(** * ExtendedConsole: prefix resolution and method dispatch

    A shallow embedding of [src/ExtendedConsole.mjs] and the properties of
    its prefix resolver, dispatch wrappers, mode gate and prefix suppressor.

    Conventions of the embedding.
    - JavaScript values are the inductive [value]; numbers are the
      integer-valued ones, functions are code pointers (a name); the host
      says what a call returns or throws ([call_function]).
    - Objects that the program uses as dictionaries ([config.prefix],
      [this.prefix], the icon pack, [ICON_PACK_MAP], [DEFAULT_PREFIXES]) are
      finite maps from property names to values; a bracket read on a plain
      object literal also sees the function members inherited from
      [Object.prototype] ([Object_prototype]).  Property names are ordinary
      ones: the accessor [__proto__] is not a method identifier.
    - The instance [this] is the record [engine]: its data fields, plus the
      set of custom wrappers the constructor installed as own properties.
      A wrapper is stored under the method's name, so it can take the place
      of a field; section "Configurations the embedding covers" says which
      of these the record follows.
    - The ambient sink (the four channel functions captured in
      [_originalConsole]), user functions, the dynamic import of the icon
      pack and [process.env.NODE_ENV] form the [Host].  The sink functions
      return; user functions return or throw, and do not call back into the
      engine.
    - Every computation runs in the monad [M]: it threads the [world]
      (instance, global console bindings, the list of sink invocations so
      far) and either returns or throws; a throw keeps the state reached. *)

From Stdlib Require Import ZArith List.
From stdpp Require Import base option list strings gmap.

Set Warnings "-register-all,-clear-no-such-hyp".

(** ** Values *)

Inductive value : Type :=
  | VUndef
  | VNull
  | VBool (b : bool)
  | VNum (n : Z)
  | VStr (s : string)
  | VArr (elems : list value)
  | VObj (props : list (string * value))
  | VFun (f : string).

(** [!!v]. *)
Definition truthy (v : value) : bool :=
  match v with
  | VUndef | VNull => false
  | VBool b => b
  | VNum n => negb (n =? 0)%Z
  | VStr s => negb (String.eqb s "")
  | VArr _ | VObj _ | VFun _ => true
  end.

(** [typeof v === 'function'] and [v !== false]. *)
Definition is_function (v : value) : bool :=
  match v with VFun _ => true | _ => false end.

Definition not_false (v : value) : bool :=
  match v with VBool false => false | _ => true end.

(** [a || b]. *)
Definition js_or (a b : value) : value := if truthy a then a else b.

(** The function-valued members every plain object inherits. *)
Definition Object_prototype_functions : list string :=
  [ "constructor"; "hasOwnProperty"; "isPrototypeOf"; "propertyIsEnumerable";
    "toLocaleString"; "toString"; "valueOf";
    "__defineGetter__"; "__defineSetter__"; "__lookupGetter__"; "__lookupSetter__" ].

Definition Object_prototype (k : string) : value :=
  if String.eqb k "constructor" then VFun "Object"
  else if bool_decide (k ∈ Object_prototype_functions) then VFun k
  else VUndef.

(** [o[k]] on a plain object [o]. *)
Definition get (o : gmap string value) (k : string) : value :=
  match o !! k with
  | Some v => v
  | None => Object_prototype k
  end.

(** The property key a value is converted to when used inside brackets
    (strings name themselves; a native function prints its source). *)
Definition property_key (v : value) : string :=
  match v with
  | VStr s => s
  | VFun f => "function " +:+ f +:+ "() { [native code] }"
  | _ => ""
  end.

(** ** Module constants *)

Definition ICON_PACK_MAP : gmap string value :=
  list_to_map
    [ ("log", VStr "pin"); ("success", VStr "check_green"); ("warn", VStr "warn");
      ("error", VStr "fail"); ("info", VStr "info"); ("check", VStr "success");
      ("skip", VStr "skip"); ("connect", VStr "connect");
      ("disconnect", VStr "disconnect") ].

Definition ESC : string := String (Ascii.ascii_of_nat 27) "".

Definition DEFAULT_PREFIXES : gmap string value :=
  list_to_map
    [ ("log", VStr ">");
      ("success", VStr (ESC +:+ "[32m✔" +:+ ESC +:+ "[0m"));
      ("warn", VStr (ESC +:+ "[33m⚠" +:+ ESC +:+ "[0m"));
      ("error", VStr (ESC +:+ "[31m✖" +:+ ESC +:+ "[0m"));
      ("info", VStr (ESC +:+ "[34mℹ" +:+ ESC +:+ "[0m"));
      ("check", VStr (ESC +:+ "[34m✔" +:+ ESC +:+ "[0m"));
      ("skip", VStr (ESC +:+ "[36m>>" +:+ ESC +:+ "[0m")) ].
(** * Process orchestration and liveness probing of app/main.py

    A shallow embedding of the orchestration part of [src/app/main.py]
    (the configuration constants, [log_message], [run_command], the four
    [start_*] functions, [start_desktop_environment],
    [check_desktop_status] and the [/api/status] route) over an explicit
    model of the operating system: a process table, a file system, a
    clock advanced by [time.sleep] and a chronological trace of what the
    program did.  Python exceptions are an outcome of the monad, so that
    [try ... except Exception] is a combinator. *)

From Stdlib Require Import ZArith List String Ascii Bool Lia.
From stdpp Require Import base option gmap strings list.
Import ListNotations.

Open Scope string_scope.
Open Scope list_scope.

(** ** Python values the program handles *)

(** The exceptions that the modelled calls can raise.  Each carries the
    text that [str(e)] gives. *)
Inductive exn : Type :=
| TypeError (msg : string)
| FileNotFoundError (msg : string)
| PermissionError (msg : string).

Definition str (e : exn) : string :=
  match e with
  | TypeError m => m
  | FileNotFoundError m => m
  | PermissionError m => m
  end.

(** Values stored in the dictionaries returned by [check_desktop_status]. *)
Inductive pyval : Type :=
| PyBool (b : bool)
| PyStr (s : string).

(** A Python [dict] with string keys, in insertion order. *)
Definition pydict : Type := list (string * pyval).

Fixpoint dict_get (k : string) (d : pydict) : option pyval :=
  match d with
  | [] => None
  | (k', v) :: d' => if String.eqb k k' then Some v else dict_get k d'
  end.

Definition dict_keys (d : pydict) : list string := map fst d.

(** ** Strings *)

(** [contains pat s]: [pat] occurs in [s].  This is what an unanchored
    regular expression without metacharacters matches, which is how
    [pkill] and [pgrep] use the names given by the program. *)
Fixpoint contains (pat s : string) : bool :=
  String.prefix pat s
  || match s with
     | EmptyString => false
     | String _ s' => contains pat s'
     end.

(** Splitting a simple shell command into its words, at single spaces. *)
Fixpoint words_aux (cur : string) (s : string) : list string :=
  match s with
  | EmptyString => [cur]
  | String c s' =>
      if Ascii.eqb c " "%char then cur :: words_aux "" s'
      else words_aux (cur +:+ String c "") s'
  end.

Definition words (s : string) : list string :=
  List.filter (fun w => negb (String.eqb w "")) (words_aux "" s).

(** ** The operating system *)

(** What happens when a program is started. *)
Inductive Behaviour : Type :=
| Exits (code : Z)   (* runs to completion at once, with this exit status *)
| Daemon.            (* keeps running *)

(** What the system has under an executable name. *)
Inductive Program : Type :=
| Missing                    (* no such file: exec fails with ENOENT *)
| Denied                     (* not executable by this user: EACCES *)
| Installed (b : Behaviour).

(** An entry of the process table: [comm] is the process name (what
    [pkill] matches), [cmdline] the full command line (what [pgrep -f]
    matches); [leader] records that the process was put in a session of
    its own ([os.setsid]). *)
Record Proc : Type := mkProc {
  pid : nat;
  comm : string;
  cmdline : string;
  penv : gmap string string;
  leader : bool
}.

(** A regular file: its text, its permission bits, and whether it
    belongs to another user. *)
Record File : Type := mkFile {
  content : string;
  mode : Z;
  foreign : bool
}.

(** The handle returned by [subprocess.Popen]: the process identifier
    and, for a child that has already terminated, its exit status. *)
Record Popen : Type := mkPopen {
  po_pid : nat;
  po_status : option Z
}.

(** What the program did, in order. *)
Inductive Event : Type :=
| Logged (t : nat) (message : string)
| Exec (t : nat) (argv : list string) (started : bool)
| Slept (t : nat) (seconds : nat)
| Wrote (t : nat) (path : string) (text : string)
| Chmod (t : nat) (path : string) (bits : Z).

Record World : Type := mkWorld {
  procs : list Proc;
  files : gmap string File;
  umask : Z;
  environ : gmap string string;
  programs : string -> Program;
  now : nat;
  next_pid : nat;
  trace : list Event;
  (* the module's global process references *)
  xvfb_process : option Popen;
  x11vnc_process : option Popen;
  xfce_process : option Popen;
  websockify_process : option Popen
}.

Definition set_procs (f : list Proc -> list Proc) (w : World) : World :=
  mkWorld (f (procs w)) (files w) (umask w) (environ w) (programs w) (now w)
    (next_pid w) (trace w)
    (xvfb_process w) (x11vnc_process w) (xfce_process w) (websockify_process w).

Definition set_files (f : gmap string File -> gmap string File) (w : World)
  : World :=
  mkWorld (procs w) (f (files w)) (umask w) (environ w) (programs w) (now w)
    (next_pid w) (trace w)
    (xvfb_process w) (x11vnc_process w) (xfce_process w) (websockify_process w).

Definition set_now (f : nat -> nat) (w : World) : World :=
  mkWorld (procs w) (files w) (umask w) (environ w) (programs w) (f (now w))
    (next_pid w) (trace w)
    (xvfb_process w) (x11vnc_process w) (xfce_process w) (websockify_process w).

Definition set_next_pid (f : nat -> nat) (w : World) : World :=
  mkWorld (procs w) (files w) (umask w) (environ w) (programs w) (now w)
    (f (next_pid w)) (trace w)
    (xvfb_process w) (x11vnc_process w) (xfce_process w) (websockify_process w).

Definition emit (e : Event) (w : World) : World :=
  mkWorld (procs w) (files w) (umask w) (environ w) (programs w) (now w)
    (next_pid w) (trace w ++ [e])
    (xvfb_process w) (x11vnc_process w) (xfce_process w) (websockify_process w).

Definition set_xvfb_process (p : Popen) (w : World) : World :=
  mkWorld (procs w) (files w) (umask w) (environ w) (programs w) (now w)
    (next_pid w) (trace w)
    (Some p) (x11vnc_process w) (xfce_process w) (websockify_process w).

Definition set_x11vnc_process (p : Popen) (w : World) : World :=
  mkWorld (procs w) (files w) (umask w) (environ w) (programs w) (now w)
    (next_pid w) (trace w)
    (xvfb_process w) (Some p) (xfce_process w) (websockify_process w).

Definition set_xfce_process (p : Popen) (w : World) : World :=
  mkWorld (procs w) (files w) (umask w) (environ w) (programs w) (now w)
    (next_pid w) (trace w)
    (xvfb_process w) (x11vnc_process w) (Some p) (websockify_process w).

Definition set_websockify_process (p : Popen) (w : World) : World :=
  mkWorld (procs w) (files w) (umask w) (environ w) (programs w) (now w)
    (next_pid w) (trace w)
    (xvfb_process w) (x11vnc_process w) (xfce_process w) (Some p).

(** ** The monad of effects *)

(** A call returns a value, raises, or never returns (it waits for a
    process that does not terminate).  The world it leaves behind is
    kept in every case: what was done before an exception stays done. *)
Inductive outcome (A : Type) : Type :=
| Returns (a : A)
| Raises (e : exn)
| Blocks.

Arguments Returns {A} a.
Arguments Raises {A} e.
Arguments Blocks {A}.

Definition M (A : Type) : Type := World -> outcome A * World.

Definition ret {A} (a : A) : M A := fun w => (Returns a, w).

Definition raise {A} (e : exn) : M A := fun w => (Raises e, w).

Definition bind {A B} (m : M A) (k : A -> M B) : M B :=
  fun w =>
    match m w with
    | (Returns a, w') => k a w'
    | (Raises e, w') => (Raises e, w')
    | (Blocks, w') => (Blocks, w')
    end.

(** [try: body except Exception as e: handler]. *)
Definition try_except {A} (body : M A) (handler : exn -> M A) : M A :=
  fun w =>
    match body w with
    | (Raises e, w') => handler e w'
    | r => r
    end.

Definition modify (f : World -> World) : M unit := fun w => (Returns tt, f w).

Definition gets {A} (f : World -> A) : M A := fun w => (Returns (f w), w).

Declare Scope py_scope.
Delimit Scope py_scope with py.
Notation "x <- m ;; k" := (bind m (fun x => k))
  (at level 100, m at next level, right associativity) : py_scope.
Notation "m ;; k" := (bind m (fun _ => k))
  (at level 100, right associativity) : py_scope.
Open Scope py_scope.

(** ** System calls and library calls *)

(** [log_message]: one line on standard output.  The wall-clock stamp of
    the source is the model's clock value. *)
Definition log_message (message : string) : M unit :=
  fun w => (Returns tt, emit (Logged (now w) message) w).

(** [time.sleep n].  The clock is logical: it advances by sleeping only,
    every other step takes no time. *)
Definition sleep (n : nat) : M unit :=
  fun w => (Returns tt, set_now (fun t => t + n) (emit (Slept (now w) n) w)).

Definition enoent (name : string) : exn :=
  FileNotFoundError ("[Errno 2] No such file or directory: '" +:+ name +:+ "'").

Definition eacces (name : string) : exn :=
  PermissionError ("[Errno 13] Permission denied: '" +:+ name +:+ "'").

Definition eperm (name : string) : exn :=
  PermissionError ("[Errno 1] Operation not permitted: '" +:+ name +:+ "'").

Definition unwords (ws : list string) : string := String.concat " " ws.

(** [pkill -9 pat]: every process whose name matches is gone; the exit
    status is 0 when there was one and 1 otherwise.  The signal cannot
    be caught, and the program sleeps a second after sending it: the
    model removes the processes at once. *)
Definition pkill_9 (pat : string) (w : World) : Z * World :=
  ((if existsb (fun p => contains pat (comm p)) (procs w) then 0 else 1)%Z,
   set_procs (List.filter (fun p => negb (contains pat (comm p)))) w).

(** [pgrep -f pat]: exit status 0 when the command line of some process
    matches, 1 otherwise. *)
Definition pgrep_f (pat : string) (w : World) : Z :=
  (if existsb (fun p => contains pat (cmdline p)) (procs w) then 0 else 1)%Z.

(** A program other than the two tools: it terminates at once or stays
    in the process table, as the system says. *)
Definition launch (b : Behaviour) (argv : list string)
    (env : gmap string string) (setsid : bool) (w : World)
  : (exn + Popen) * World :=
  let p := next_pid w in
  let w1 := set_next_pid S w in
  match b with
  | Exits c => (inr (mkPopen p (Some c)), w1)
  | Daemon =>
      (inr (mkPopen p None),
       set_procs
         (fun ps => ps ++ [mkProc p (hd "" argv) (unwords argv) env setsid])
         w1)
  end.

--*--

What to produce:
Could you set down, exactly as written, the lines above between the one holding "nat) (message : string)" and the one holding "procs : list Proc;", inclusive, and nothing more?

Problem solution:
| Logged (t : nat) (message : string)
| Exec (t : nat) (argv : list string) (started : bool)
| Slept (t : nat) (seconds : nat)
| Wrote (t : nat) (path : string) (text : string)
| Chmod (t : nat) (path : string) (bits : Z).

Record World : Type := mkWorld {
  procs : list Proc;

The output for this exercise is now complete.